NEWT'S Democratic critics say he defrauded the taxpayers for his own political advancement and then lied to the ethics committee when questioned about it. Gingrich and Blankley deny these allegations. While Blankley concedes that Gingrich should have shown better judgment in his actions that brought about these ethics charges, he adds that Newt has come out of the experience a wiser man.

Indeed, Blankley's view - or spin, if you will - is that Gingrich has learned so much from dealing with these charges that he will be stronger as a man and a political leader. Blankley even said he saw in what many people still view as a beleaguered and weakened Speaker a public servant who will "emerge as a statesman."

At one point I asked Blankley: "After doing so much to bring about the ouster of Jim Wright as Speaker for violation of ethics, shouldn't Gingrich have realized he, as Speaker, should be particularly careful to avoid even the appearance of doing wrong?" Blankley agreed that Gingrich should have known he would be held to that higher standard and, again, faulted Newt for bad judgment.

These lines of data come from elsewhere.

(** only authentic votes for the local checkpoint count.  An accepted
    attestation is for OVL or DRC, carries a valid signature and the key of a
    bonded validator.  Either it repeats a vote already recorded, and nothing
    changes; or its body is the one this node computes for that block, the
    signer joins the block's index, the certificate's stake in that set is
    exactly the stake the index holds in the epoch's snapshot, the other set
    is untouched, the certificate is evaluated, stored, and moves the
    finalized frontier when final; no balance, stake or epoch changes. *)
Theorem admit_attestation_sound cs att cs' cert :
  admitted cs att = (cs', Ok cert) ->
  attestation_authentic (cs_store cs) att /\
  ((cs' = cs /\ load_certificate (cs_store cs) (block_hash (att_body att)) = Some cert /\
    exists prev, load_last_attestation (cs_store cs) (att_set att) (att_validator att)
        (validator_epoch (att_body att)) = Some prev /\
      checkpoint_id (att_body prev) = checkpoint_id (att_body att)) \/
   attested cs cs' att cert).
Proof.
  intros H. destruct (admit_rejects_unauthentic cs att) as [Hau|(why & E)]; [|congruence].
  split; [done|]. destruct Hau as (Hx & Hv & Hk).
  unfold admit_attestation in H. apply is_account_asset_spec in Hx as Ha.
  apply validator_key_matches_iff in Hk. rewrite Ha, Hv, Hk in H. cbn [negb] in H.
  destruct (load_last_attestation _ _ _ _) as [prev|] eqn:Hprev; [|right; by apply record_attestation_spec].
  destruct (detect_double_checkpoint _ _ _ _) as [ev|].
  { destruct (apply_evidence _ _ _ _) as [[]|]; done. }
  destruct (Z.eqb_spec (checkpoint_id (att_body prev)) (checkpoint_id (att_body att))) as [E|];
    [|right; by apply record_attestation_spec].
  left. destruct (load_certificate _ _); simplify_eq. split; [done|]. split; [done|]. by exists prev.
Qed.

(** Every recorded attestation sits under its own set, validator and epoch. *)
Definition last_attestations_keyed (s : StateStore) : Prop :=
  forall x o e a, st_last_att s !! (x, o, e) = Some a ->
    att_set a = x /\ att_validator a = o /\ validator_epoch (att_body a) = e.

Lemma record_last s b a :
  let t := write_batch s (put_last_attestation_into b a) in
  st_validators t = st_validators (write_batch s b) /\
  (forall x, load_reward_pool t x = load_reward_pool (write_batch s b) x) /\
  (forall y, holdings y t = holdings y (write_batch s b)).
Proof.
  unfold put_last_attestation_into. rewrite write_batch_app. by destruct (write_batch s b).
Qed.

Lemma evidence_total s ev policy v :
  ev_set ev <> TLT -> load_validator s (ev_set ev) (ev_validator ev) = Some v ->
  load_reward_pool s (ev_set ev) +
    (penalty_for policy (ev_kind ev) (saturating_add u64_max (self_bond v) (delegated v))).1.1 <= u64_max ->
  exists b slash, apply_evidence s [] ev policy = Ok (b, slash).
Proof.
  intros Hx Hv Hle. unfold apply_evidence. rewrite (proj2 (is_account_asset_spec _) Hx), Hv.
  cbn [ensure rbind ok_or]. cbv zeta. destruct (penalty_for _ _ _) as [[sl tomb] jail]. cbn [fst] in Hle.
  destruct (if tomb then _ else _) as [st until]. destruct (0 <? sl); cbn [rbind]; [|by eexists _, _].
  unfold credit_reward_pool_into. rewrite (proj2 (is_account_asset_spec _) Hx). cbn [ensure rbind].
  rewrite (proj2 (checked_add_Some _ _ _ _) (conj eq_refl Hle)). cbn [ok_or rbind]. by eexists _, _.
Qed.

(** equivocation is punished once and for all.  A validator that votes
    for a second checkpoint in one epoch gets an error instead of a vote,
    loses five percent of its stake to the reward pool and is tombstoned; no
    other validator and no total is affected, and from then on every
    attestation it sends is refused without any change to the node. *)
Theorem equivocation_punished cs att prev :
  let s := cs_store cs in let x := att_set att in let o := att_validator att in
  staking_ok s -> bonded_total x s + load_reward_pool s x <= u64_max -> last_attestations_keyed s ->
  attestation_authentic s att ->
  load_last_attestation s x o (validator_epoch (att_body att)) = Some prev ->
  checkpoint_id (att_body prev) <> checkpoint_id (att_body att) ->
  exists cs', admitted cs att =
      (cs', Err (InvalidAttestation (Reason "equivocation evidence applied"))) /\
    let t := cs_store cs' in let slash := stake_at s x o * 500 / 10000 in
    (exists v, load_validator t x o = Some v /\ status v = Tombstoned) /\
    stake_at t x o = stake_at s x o - slash /\
    load_reward_pool t x = load_reward_pool s x + slash /\
    (forall y, holdings y t = holdings y s) /\
    (forall y a, (y, a) <> (x, o) -> st_validators t !! (y, a) = st_validators s !! (y, a)) /\
    (forall att2, att_set att2 = x -> att_validator att2 = o ->
       exists why, admitted cs' att2 = (cs', Err (InvalidAttestation why))).
Proof.
  intros s x o Hok Hbt Hkeyed (Hx & Hsig & v & Hv & Hkey & Hst) Hprev Hid.
  destruct (Hkeyed _ _ _ _ Hprev) as (Hps & Hpo & Hpe).
  set (ev := {| ev_kind := DoubleCheckpointSignature; ev_set := x; ev_validator := o;
     ev_epoch := validator_epoch (att_body att); attestation_a := Some prev; attestation_b := Some att;
     note_hash := hash_pair (checkpoint_id (att_body prev)) (checkpoint_id (att_body att)) |}).
  assert (detect_double_checkpoint checkpoint_id hash_pair prev att = Some ev) as Hev.
  { unfold detect_double_checkpoint, ev. rewrite Hps, Hpo, Hpe, !Z.eqb_refl, bool_decide_eq_true_2 by done.
    by rewrite (proj2 (Z.eqb_neq _ _) Hid). }
  pose proof (stake_at_le s x o v Hok Hv) as [Est Hle].
  destruct (so_pool _ Hok x) as [Hp0 _]. destruct (so_val _ Hok _ _ _ Hv) as (_ & Hs & Hd & _).
  unfold in_u64 in Hs, Hd.
  assert (0 <= stake_at s x o * 500 / 10000 <= stake_at s x o) as Hq.
  { split; [apply Z.div_pos; lia|apply Z.div_le_upper_bound; lia]. }
  assert ((penalty_for default_slash_policy (ev_kind ev)
    (saturating_add u64_max (self_bond v) (delegated v))).1.1 = stake_at s x o * 500 / 10000) as Hpen.
  { rewrite saturating_add_exact by lia. rewrite <- Est. simpl. unfold slash_amount.
    apply as_u64_small. unfold in_u64. lia. }
  destruct (evidence_total s ev default_slash_policy v Hx Hv) as (b & sl & Hb); [rewrite Hpen; simpl; lia|].
  apply evidence_inv in Hb as Hb'. destruct Hb' as (v' & _ & _ & _ & Hv' & Hsl & _).
  cbn [ev_set ev_validator ev] in Hv'. unfold o, x in Hv'. rewrite Hv in Hv'. injection Hv' as <-.
  cbv zeta in Hsl. rewrite Hpen in Hsl. subst sl.
  assert (slash_policy_ok default_slash_policy) as Hpol by (unfold slash_policy_ok; simpl; lia).
  destruct (slash_conservation s ev default_slash_policy b _ Hok ltac:(simpl; lia) Hpol Hb)
    as (_ & Hst' & Hpool & Hhold & Hoth & Htomb).
  cbn [ev_set ev_validator ev_kind ev] in *. destruct (Htomb eq_refl) as (w & Hw & Hws).
  destruct (record_last s b att) as (Rv & Rp & Rh). cbv zeta.
  eexists. split.
  { unfold admit_attestation. fold s x o.
    rewrite (proj2 (is_account_asset_spec x) Hx), Hsig.
    rewrite (proj2 (validator_key_matches_iff s att)) by (by exists v). cbn [negb].
    rewrite Hprev, Hev, Hb. reflexivity. }
  cbn [cs_store set_store]. unfold load_validator, stake_at in *. rewrite Rv, Rp.
  split; [by exists w|]. split; [done|]. split; [done|]. split; [intros y; by rewrite Rh|].
  split; [done|]. intros att2 H2 H3.
  destruct (admit_rejects_unauthentic (set_store cs (write_batch s (put_last_attestation_into b att))) att2)
    as [(_ & _ & u & Hu & _ & Hub)|E]; [|exact E].
  exfalso. unfold load_validator in Hu. cbn [cs_store set_store] in Hu. rewrite Rv, H2, H3, Hw in Hu. congruence.
Qed.
End attestations.

(** ** Concrete histories *)

(** A fork [0 - 1 - 2] and [0 - 1 - 3 - 4 - 5], one OVL and three DRC
    validators of equal stake, and a state root that reads the DRC reward pool. *)
Definition fork_blocks : list (Hash * list Hash * Z) :=
  [(0, [], 1); (1, [0], 1); (2, [1], 1); (3, [1], 1); (4, [3], 1); (5, [4], 1)].
Definition voter_store : StateStore :=
  write_batch empty_store
    [PutValidator OVL 1 (demo_validator 1); PutValidator DRC 1 (demo_validator 1);
     PutValidator DRC 2 (demo_validator 2); PutValidator DRC 3 (demo_validator 3)].
Definition demo_chain : ChainState :=
  let st := node_state default_config fork_blocks in
  {| cs_dag := st.1; cs_ghostdag := st.2; cs_store := voter_store;
     finality_pow := default_pow_policy; cs_chain_id := None; cs_genesis := 0; cs_policy_hash := 0 |}.
Definition demo_root (s : StateStore) (_ : Hash) : Hash := load_reward_pool s DRC.
Definition demo_id (b : CheckpointBody) : Hash :=
  (block_hash b * 1000 + state_root b) * 1000 + validator_epoch b.
Definition demo_admit := admit_attestation (fun _ => true) demo_id Z.add demo_root.
Definition vote (cs : ChainState) (h : Hash) (x : NativeAssetId) (o : Address) : CheckpointAttestation :=
  {| att_body := default demo_body (checkpoint_body_of demo_root cs h); att_set := x;
     att_validator := o; att_public_key := []; att_signature := [] |}.
(** Each validator in turn votes for the body the node itself computes. *)
Definition honest_votes (cs : ChainState) (vs : list (Hash * NativeAssetId * Address)) : ChainState :=
  foldl (fun cs v => (demo_admit cs (vote cs v.1.1 v.1.2 v.2)).1) cs vs.
Definition with_batch {A} (cs : ChainState) (r : result StateError (WriteBatch * A)) : ChainState :=
  match r with Ok (b, _) => set_store cs (write_batch (cs_store cs) b) | Err _ => cs end.

(** Blocks 2 and then, one epoch later, 1 are finalized. *)
Definition finalized_2 : ChainState :=
  honest_votes demo_chain [(2, OVL, 1); (2, DRC, 1); (2, DRC, 2)].
Definition finalized_1_later : ChainState :=
  honest_votes (with_batch finalized_2 (advance_epoch (cs_store finalized_2) [] OVL))
    [(1, OVL, 1); (1, DRC, 1); (1, DRC, 2)].

(** finality can be undone (finding).  The finalized frontier is
    overwritten by the last finalized certificate, whatever its score: after
    block 2 is final the guard refuses the reorg that abandons it, but when the
    same honest validators finalize its parent in the next epoch the frontier
    moves back and the same reorg is allowed. *)
Theorem finality_can_be_undone :
  load_finalized_blue_score (cs_store finalized_2) = Some 3 /\
  guard_reorg_vs_finality finalized_2 2 5 = Err (FinalityReorg 3 3) /\
  load_finalized_blue_score (cs_store finalized_1_later) = Some 2 /\
  guard_reorg_vs_finality finalized_1_later 2 5 = Ok tt.
Proof. split_and?; (vm_compute; reflexivity). Qed.

(** Validator 1 votes for block 2, the reward pool and with it the state root
    changes, and validator 2 votes for block 2. *)
Definition drifted : ChainState :=
  let cs := honest_votes demo_chain [(2, DRC, 1)] in
  with_batch cs (credit_reward_pool_into (cs_store cs) [] DRC 7).

(** votes for an old body count for the new one (finding).  The signer
    index is kept per block, not per checkpoint body: when the state root of a
    block has changed, one vote for the new body yields a certificate that
    claims the stake of the signer of the old body too, and with it the
    two-thirds quorum. *)
Theorem stale_votes_reach_quorum :
  exists cert,
    (demo_admit drifted (vote drifted 2 DRC 2)).2 = Ok cert /\
    body cert <> att_body (vote demo_chain 2 DRC 1) /\
    (drc_signed_stake cert, drc_active_stake cert) = (200, 300) /\
    has_two_thirds_quorum (drc_signed_stake cert) (drc_active_stake cert) = true /\
    has_two_thirds_quorum (power_of (build_snapshot (cs_store drifted) DRC 0) 2) 300 = false.
Proof.
  eexists. split; [vm_compute; reflexivity|].
  split; [vm_compute; discriminate|]. split_and?; (vm_compute; reflexivity).
Qed.

(** voting for a block and then for its child is punished (finding).
    Evidence is any second checkpoint of an epoch, in conflict with the first
    or not: a validator that follows the chain and attests what the node
    expects, first for block 1 and then for its child 2, is tombstoned. *)
Theorem honest_chain_votes_slashed :
  parents (cs_dag demo_chain) !! 2 = Some [1] /\
  let cs := honest_votes demo_chain [(1, DRC, 1)] in
  (demo_admit cs (vote cs 2 DRC 1)).2
    = Err (InvalidAttestation (Reason "equivocation evidence applied")) /\
  exists v, load_validator (cs_store (demo_admit cs (vote cs 2 DRC 1)).1) DRC 1 = Some v /\
    status v = Tombstoned /\ self_bond v = 95.
Proof.
  split; [vm_compute; reflexivity|]. cbv zeta. split; [vm_compute; reflexivity|].
  eexists. split; [vm_compute; reflexivity|]. split; reflexivity.
Qed.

I have always believed that our public servants not only must avoid doing wrong or committing improprieties but also avoid appearances of such activity. It's a high, difficult standard but one that all government workers, and particularly our leaders, should apply to their conduct. I don't know - in fact, I even doubt - that Newt actually knew he was doing wrong when he used tax-exempt funds for what might be regarded as political purposes, or that he was aware he had provided false information about his conduct to the House ethics committee.

But I strongly criticize the Speaker for not guarding his actions so that he would not be seen by others as appearing to have been involved in improper activity. Blankley would seem to excuse Gingrich's appearances of wrongdoing as being no more than "bad judgment." I see them as more than that - as unacceptable conduct for which the Speaker must be held responsible.